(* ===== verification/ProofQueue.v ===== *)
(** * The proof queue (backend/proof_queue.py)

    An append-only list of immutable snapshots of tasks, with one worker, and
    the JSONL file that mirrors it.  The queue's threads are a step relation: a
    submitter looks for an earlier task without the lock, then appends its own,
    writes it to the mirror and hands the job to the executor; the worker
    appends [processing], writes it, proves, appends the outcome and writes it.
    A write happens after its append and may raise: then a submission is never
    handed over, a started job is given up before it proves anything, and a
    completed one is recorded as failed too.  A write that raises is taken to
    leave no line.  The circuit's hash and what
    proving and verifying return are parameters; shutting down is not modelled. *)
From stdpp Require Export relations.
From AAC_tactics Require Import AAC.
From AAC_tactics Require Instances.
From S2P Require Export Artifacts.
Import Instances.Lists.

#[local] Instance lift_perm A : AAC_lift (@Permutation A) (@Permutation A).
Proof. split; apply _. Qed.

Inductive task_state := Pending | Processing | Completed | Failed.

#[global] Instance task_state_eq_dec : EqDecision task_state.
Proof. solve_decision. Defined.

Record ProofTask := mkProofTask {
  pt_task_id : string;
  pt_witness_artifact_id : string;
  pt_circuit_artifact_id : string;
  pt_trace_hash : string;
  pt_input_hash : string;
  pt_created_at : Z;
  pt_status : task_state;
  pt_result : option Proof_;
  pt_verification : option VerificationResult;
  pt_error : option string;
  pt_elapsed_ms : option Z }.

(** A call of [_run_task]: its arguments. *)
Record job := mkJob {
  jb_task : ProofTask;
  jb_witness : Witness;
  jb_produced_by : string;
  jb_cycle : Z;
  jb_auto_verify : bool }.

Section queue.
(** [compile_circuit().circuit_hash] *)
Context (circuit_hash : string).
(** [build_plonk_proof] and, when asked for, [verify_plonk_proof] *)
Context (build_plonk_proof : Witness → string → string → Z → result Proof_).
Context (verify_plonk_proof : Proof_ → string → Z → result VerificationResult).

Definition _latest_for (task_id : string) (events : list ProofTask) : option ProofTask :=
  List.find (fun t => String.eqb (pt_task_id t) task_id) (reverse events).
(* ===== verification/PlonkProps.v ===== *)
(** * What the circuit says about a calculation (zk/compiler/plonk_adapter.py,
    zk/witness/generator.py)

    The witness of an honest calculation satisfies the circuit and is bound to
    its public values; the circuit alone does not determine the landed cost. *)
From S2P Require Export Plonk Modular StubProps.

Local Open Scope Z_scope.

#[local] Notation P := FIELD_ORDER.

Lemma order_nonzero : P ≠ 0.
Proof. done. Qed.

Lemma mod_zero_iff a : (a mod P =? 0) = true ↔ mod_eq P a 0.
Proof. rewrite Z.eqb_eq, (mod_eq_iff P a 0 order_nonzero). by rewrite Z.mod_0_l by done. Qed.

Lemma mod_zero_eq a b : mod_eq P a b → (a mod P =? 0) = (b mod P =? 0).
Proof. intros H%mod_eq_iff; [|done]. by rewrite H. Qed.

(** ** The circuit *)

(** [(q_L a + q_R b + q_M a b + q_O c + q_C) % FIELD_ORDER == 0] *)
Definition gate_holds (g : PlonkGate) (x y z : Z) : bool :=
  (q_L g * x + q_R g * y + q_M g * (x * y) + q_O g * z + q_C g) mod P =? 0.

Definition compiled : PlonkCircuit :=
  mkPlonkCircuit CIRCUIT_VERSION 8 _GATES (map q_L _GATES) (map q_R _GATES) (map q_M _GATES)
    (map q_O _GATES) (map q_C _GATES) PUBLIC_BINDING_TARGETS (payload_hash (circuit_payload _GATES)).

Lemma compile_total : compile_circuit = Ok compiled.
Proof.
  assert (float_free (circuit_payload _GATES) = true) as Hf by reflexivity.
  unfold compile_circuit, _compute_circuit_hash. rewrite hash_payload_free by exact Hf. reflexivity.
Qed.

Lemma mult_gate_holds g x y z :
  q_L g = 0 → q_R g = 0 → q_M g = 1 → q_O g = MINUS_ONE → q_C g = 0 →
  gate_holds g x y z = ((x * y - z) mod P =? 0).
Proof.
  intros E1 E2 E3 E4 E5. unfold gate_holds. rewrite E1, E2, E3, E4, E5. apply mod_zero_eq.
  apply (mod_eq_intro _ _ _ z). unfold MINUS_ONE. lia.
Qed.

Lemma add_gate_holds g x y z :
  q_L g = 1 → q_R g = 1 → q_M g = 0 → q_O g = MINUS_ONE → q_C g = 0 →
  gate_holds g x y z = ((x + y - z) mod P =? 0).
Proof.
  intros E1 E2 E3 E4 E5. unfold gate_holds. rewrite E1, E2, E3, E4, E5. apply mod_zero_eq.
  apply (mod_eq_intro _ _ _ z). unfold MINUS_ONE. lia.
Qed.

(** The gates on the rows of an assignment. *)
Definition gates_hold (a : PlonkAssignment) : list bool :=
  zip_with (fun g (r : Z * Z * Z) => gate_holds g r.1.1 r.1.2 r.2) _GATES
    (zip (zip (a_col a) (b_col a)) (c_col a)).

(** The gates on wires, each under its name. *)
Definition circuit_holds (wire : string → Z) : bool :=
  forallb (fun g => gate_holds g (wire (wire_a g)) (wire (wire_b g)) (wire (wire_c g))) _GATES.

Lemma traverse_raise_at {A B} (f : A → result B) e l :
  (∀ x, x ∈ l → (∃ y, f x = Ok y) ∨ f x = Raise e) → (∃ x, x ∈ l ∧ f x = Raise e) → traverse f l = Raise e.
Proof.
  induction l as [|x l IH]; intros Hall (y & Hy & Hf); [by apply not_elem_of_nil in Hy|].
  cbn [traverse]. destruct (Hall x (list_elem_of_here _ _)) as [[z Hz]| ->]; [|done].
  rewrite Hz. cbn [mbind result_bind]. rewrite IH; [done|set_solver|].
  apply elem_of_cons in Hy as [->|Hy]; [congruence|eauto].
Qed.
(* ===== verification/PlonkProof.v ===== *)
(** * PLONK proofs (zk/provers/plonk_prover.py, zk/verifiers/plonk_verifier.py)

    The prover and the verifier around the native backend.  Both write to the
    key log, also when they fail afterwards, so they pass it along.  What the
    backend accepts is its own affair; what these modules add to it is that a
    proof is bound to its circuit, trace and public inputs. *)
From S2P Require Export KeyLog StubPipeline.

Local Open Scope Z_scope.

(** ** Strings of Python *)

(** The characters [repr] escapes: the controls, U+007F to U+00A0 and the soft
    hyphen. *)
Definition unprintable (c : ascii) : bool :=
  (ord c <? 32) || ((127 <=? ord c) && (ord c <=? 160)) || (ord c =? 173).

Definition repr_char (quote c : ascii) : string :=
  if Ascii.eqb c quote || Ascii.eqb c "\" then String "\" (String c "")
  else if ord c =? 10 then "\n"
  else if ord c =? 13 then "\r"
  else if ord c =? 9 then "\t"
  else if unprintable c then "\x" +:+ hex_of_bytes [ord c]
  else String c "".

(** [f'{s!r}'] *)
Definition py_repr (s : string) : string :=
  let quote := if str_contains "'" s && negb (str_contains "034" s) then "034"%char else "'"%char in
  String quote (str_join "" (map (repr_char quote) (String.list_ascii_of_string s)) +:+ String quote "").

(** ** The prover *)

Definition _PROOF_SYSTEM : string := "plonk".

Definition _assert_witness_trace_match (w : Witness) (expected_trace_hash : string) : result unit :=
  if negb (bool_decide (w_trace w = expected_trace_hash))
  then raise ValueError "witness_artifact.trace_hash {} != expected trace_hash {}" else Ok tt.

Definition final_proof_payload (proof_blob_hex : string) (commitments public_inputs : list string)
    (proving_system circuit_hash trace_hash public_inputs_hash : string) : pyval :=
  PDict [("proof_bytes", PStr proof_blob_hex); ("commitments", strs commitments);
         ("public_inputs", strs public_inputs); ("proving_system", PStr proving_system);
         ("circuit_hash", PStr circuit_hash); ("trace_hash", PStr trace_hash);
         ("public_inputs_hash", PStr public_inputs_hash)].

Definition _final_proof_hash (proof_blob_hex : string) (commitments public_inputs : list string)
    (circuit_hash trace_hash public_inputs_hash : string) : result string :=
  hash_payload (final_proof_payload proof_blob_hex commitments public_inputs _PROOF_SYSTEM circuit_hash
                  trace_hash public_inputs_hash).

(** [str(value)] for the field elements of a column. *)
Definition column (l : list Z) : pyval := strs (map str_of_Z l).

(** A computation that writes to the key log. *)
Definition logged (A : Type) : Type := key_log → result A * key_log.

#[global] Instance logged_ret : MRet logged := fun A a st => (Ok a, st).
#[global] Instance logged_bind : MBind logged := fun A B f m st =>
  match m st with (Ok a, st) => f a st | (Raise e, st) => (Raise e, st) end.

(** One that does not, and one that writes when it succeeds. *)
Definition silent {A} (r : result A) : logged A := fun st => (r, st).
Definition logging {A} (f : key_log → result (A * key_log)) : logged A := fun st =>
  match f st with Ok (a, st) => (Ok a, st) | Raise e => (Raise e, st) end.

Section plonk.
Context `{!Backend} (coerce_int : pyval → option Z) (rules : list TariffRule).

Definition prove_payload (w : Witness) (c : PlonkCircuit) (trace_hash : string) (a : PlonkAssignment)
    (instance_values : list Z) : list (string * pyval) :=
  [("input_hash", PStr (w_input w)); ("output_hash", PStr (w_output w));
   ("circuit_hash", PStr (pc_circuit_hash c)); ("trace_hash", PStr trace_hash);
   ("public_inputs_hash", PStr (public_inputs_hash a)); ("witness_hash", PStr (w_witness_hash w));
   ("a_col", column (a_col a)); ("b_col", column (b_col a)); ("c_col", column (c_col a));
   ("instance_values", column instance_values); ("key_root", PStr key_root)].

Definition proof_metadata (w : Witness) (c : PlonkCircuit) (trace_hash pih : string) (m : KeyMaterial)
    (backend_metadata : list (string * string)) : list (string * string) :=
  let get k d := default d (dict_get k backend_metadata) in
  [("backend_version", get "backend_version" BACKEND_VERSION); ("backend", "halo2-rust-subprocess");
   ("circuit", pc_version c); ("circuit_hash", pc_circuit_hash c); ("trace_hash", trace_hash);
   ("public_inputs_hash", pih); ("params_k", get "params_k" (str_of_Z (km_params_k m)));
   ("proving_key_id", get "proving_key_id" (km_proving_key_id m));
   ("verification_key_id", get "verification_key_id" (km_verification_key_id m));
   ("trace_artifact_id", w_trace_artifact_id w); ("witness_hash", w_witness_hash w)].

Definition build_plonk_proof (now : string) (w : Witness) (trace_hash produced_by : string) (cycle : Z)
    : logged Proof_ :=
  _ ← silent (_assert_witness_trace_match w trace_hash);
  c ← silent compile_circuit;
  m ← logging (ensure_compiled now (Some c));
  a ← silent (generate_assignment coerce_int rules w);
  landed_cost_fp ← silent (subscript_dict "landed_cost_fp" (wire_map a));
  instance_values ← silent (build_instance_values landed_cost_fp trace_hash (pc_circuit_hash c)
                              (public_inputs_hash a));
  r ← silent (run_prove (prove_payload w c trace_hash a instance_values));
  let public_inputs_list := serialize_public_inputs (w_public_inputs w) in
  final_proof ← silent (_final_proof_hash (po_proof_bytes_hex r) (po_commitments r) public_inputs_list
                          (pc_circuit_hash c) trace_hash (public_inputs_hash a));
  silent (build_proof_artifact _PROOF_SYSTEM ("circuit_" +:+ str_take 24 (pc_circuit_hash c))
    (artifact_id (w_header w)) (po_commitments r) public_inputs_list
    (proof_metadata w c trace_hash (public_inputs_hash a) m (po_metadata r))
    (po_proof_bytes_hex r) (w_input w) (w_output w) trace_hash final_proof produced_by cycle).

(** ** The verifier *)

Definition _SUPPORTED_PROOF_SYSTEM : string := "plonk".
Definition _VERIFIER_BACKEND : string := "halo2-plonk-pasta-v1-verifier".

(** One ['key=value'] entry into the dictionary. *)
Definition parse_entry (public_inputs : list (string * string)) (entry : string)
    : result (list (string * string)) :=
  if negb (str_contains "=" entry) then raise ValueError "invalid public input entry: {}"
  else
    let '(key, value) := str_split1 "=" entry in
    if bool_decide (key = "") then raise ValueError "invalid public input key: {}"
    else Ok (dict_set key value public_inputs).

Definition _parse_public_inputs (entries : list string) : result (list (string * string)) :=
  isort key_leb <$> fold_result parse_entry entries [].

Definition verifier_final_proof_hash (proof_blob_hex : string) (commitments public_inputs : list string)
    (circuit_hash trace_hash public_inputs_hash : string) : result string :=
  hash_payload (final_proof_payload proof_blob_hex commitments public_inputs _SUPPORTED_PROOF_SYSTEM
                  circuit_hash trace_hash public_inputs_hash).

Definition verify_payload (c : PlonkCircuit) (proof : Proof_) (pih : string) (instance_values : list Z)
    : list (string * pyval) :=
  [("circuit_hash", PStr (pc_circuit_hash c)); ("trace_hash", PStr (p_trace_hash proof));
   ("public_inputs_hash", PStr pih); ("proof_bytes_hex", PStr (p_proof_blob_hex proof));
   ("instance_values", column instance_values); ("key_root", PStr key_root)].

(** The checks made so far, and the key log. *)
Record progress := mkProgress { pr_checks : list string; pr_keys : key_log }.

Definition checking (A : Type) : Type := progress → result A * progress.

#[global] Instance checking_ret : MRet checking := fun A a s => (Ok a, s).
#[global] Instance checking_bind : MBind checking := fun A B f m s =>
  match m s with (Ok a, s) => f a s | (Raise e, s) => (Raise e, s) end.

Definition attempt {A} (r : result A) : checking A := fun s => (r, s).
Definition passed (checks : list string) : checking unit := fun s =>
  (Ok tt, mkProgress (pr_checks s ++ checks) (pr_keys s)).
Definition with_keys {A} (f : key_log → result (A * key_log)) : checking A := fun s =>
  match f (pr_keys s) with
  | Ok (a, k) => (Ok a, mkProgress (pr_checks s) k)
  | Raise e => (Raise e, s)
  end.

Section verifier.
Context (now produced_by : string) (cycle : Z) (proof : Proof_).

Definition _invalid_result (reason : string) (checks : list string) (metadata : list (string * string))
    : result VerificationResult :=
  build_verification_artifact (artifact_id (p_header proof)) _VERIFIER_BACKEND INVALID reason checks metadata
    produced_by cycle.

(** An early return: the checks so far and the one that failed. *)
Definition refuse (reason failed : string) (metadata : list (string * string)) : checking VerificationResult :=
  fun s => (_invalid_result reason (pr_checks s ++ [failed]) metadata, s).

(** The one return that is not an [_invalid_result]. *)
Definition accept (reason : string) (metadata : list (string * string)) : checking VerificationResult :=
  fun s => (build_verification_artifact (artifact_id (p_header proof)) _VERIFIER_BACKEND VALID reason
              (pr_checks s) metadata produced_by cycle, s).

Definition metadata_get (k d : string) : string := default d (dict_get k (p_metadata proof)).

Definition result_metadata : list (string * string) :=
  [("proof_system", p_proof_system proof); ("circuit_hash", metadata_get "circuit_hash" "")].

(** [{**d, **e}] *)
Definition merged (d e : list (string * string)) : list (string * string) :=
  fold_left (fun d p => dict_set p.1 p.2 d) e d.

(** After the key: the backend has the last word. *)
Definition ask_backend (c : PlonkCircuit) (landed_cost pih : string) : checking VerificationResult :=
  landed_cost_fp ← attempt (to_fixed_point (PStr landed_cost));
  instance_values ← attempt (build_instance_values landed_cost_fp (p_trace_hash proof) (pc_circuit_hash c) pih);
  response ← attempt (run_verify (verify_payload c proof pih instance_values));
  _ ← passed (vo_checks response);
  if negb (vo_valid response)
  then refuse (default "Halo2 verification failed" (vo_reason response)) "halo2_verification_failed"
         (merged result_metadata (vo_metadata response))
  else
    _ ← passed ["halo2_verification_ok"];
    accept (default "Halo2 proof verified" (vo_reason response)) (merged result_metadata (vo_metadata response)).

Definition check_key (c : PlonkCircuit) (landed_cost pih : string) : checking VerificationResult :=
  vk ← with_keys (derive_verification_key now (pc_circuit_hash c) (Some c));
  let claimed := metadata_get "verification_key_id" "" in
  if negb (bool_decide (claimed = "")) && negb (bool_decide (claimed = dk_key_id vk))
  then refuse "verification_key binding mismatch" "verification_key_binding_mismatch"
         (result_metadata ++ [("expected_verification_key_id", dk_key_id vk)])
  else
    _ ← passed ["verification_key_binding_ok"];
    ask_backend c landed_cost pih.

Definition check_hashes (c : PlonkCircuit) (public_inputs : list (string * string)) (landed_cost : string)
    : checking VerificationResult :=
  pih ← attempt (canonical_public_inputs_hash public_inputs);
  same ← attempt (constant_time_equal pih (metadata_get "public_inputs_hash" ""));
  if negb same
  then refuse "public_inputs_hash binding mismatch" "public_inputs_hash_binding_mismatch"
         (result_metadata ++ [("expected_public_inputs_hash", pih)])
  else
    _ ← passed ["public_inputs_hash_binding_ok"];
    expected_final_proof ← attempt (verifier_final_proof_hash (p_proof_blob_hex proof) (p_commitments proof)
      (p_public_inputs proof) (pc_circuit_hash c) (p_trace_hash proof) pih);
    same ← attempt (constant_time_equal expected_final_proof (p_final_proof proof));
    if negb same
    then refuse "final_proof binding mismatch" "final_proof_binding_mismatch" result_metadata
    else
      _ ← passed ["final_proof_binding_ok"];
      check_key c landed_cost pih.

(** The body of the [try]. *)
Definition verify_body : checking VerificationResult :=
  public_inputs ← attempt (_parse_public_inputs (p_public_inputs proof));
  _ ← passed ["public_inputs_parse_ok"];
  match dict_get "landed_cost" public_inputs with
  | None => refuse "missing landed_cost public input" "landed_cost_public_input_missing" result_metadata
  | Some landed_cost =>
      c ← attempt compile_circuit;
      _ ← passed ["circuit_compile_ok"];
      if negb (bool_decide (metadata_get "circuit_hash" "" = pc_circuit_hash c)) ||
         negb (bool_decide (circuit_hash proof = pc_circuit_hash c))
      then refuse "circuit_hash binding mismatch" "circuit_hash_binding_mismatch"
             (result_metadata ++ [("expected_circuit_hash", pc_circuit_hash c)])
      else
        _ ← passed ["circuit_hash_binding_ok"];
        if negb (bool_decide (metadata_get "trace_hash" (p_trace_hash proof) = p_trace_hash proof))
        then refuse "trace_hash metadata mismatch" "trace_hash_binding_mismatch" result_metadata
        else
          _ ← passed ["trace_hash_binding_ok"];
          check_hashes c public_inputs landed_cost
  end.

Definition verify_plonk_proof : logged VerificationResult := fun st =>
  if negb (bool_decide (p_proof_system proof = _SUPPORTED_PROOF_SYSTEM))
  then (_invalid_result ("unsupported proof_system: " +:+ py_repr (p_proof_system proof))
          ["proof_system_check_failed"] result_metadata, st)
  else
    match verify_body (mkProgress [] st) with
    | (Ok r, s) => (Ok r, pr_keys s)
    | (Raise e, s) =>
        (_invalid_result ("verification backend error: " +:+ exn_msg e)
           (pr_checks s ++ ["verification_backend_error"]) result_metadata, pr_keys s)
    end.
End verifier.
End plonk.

☆ ☆ ☆ ☆ ☆

Task
Scan the lines above for "(p_public_inputs proof) (pc_circuit_hash" and for "Definition verify_body : checking". Repeat exactly the line holding each of them and every line in between.

Completed exercise
      (p_public_inputs proof) (pc_circuit_hash c) (p_trace_hash proof) pih);
    same ← attempt (constant_time_equal expected_final_proof (p_final_proof proof));
    if negb same
    then refuse "final_proof binding mismatch" "final_proof_binding_mismatch" result_metadata
    else
      _ ← passed ["final_proof_binding_ok"];
      check_key c landed_cost pih.

(** The body of the [try]. *)
Definition verify_body : checking VerificationResult :=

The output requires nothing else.